**Records shown:**
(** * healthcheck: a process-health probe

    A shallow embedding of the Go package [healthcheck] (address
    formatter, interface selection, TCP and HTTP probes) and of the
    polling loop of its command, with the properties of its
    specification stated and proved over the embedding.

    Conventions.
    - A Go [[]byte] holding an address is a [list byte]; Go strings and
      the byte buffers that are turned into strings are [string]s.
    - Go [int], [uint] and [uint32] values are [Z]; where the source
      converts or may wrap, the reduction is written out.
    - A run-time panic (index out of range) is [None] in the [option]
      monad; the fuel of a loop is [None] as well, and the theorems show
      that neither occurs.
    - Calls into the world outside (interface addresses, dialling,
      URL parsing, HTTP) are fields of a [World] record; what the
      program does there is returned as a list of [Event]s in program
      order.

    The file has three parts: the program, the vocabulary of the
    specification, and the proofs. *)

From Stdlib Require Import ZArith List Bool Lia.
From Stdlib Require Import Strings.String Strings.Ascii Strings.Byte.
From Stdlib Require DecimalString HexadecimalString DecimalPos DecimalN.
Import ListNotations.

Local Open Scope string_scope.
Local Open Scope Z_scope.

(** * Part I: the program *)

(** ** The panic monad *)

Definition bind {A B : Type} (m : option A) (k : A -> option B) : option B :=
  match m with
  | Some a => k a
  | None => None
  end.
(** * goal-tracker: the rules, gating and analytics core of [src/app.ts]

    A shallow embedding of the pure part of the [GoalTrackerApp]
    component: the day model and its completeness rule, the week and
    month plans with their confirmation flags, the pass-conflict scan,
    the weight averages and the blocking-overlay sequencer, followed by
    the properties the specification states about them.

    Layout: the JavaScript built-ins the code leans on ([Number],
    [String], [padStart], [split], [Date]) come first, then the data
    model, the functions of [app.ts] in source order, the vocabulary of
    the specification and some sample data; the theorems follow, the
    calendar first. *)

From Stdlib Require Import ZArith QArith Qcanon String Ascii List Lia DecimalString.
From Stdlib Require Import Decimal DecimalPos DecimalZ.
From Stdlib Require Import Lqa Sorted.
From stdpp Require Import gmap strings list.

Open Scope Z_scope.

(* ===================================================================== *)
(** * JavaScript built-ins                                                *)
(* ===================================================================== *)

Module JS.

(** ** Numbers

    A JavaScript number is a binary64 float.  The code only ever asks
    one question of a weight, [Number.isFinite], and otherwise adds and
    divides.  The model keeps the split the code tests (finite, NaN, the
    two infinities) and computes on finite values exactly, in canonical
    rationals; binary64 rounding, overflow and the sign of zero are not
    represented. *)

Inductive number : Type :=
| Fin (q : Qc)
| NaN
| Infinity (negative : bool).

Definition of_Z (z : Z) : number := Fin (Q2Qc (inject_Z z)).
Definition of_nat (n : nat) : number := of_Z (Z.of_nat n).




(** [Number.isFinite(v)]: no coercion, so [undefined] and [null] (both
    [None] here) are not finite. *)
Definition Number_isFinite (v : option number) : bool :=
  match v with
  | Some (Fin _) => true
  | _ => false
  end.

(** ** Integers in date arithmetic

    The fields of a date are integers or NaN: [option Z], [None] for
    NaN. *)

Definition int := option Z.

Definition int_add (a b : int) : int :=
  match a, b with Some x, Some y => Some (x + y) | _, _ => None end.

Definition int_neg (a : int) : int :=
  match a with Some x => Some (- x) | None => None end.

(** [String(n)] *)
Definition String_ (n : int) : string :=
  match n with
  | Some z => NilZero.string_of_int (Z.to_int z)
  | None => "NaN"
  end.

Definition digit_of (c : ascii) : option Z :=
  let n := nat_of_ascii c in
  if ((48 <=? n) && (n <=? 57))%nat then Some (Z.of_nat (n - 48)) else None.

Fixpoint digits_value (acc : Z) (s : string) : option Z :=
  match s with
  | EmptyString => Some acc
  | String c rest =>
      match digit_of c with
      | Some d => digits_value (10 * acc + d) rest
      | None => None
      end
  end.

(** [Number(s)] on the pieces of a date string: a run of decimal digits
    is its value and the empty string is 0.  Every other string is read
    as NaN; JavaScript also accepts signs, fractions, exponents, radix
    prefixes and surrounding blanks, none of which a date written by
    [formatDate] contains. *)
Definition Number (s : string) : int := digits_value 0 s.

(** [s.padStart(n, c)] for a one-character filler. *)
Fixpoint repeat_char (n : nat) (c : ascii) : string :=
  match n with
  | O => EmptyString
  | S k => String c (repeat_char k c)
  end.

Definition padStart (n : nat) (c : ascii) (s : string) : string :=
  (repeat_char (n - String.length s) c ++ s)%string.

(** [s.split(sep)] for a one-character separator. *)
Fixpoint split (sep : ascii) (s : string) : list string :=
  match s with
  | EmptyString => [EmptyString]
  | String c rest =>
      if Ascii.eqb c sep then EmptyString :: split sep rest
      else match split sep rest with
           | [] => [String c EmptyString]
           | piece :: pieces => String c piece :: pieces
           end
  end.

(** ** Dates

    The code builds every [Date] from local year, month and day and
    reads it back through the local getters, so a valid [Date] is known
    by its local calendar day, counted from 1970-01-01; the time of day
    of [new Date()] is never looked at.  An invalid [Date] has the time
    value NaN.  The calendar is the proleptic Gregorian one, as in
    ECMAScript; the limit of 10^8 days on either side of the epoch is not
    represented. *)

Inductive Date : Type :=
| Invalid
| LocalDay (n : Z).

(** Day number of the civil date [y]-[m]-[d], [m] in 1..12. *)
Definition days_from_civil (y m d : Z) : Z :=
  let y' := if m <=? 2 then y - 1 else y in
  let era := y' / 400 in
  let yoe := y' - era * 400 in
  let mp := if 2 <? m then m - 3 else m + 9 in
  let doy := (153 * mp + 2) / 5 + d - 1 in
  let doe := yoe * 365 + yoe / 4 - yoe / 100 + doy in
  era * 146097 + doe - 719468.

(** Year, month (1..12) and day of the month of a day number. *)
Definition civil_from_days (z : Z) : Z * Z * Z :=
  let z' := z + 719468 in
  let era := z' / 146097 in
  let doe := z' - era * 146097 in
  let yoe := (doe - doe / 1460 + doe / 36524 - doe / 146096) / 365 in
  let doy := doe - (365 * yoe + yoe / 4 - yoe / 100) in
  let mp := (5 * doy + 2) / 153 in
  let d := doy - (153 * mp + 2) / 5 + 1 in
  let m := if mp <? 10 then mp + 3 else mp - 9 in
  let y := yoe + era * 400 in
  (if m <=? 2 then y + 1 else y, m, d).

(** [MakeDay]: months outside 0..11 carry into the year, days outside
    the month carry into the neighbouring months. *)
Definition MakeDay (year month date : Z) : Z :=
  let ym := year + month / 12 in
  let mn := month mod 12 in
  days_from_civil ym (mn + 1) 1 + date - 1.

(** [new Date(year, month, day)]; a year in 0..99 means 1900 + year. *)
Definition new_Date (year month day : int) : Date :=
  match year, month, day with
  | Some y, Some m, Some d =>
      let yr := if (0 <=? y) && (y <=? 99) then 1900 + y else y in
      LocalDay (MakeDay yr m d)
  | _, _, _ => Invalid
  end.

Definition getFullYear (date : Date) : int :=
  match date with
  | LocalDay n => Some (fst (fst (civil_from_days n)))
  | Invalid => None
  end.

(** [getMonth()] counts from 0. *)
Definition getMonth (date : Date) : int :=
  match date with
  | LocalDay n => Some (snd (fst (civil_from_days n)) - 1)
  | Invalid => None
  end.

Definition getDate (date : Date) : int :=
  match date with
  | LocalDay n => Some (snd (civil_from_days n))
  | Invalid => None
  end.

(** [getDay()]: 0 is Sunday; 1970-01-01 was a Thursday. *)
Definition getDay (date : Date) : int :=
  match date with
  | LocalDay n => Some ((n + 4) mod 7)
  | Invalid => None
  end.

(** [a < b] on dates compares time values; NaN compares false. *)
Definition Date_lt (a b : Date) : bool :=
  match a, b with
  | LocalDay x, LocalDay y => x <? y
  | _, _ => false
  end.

* * *

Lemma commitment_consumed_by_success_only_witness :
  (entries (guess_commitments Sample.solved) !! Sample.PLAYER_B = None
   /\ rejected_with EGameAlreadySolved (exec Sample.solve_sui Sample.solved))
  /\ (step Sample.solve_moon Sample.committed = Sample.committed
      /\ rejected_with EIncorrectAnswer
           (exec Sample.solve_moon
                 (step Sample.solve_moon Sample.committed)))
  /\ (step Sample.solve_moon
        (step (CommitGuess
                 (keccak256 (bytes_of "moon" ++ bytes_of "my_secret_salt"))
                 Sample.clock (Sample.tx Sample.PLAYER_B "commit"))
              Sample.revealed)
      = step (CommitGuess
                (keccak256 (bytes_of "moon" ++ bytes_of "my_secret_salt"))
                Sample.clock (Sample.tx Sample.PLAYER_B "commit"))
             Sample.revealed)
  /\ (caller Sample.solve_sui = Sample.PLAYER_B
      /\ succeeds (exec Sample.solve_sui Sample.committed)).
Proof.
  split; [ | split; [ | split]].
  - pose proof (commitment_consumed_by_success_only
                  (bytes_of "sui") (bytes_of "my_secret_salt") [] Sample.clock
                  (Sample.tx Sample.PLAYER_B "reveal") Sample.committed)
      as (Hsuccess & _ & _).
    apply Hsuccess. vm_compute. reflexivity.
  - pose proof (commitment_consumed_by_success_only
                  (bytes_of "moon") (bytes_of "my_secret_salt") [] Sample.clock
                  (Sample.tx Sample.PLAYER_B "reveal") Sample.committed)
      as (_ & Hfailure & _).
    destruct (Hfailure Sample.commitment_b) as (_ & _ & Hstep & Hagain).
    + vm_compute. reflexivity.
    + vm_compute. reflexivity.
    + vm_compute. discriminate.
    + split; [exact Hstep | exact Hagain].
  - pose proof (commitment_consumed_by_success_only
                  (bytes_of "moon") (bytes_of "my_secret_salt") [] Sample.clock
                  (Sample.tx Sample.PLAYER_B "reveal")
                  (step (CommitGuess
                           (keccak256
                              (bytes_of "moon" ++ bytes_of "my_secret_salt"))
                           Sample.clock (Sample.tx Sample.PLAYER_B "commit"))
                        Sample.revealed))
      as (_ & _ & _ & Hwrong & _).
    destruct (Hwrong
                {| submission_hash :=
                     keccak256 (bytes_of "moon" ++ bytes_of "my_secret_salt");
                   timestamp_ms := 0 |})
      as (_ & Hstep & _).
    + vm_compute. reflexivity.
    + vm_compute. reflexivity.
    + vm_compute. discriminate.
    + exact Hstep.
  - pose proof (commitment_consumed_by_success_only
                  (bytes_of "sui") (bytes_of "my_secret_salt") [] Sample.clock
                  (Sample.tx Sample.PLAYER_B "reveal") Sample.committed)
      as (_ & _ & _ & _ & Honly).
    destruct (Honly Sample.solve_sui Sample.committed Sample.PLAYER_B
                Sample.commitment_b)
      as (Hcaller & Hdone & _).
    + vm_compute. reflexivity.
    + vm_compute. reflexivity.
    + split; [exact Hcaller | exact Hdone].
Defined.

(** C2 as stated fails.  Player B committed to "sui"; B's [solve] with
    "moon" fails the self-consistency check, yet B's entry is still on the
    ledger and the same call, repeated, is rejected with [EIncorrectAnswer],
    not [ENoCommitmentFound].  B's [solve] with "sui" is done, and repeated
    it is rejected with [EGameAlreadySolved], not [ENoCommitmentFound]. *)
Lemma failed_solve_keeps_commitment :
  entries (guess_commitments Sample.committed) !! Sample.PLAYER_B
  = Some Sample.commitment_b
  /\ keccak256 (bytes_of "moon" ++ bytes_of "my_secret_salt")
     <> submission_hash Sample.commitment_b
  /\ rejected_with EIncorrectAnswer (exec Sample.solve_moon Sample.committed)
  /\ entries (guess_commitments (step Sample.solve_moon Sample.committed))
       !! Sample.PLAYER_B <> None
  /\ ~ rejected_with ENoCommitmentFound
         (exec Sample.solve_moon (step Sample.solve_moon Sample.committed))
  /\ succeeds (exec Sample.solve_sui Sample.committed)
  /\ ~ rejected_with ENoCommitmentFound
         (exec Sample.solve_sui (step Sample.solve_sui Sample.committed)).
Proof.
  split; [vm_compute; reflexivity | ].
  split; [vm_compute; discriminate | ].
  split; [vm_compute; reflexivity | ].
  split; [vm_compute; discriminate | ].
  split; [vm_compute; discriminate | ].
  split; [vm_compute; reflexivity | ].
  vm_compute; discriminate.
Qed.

==

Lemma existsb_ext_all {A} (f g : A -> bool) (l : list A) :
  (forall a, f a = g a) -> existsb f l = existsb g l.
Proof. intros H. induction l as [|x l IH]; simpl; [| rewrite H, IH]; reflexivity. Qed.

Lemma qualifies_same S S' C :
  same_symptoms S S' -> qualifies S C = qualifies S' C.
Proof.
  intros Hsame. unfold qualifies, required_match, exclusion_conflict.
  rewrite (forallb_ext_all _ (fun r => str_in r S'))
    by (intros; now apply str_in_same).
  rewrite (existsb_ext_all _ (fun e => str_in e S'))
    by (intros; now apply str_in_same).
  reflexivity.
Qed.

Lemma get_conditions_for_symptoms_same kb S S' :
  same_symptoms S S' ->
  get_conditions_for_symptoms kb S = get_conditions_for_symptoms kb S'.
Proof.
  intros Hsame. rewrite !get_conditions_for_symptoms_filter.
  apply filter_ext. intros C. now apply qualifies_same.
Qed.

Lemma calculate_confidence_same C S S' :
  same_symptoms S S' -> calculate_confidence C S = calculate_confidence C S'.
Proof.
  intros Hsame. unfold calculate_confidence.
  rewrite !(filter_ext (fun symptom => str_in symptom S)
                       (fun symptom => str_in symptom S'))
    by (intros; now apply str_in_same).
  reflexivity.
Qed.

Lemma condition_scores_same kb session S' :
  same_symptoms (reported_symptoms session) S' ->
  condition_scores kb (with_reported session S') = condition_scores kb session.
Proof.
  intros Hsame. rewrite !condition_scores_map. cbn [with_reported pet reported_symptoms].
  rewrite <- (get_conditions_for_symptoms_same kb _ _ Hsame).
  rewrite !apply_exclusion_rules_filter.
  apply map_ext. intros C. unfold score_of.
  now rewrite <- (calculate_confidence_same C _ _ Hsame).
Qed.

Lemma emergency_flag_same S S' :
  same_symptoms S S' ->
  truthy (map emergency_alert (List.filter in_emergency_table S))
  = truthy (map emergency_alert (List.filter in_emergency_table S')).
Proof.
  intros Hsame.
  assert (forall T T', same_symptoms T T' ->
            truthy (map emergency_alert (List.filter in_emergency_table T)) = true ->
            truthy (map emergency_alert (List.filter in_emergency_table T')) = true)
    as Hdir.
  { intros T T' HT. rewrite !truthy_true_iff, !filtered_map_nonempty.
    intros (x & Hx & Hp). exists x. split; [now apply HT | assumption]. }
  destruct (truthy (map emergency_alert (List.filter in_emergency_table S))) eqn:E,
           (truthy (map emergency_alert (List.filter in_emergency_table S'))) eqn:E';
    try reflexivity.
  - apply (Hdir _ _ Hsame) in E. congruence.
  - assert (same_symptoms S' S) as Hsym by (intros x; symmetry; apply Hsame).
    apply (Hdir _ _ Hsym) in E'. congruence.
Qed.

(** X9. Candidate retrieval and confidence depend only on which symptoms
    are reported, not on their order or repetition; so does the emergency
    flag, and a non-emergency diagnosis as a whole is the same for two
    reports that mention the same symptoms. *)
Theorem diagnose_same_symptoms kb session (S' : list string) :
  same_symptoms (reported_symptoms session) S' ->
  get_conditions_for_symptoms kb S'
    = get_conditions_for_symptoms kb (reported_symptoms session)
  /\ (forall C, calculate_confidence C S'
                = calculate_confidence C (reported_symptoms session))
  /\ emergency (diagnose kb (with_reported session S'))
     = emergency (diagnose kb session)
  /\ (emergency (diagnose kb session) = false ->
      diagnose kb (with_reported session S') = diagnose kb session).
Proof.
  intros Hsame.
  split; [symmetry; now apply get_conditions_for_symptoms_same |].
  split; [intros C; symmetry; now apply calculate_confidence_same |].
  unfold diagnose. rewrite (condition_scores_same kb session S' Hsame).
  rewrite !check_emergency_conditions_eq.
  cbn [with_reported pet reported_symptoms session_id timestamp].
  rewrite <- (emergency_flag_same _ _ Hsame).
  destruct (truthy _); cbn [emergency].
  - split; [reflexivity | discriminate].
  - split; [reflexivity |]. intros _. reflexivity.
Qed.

**Your assignment:**
Copy the records above exactly, beginning at the line that contains "(if m <=? 2 then y + 1 else y, m, d)." and stopping after the line that contains "let ym := year + month / 12 in".

**Solved problem:**
  (if m <=? 2 then y + 1 else y, m, d).

(** [MakeDay]: months outside 0..11 carry into the year, days outside
    the month carry into the neighbouring months. *)
Definition MakeDay (year month date : Z) : Z :=
  let ym := year + month / 12 in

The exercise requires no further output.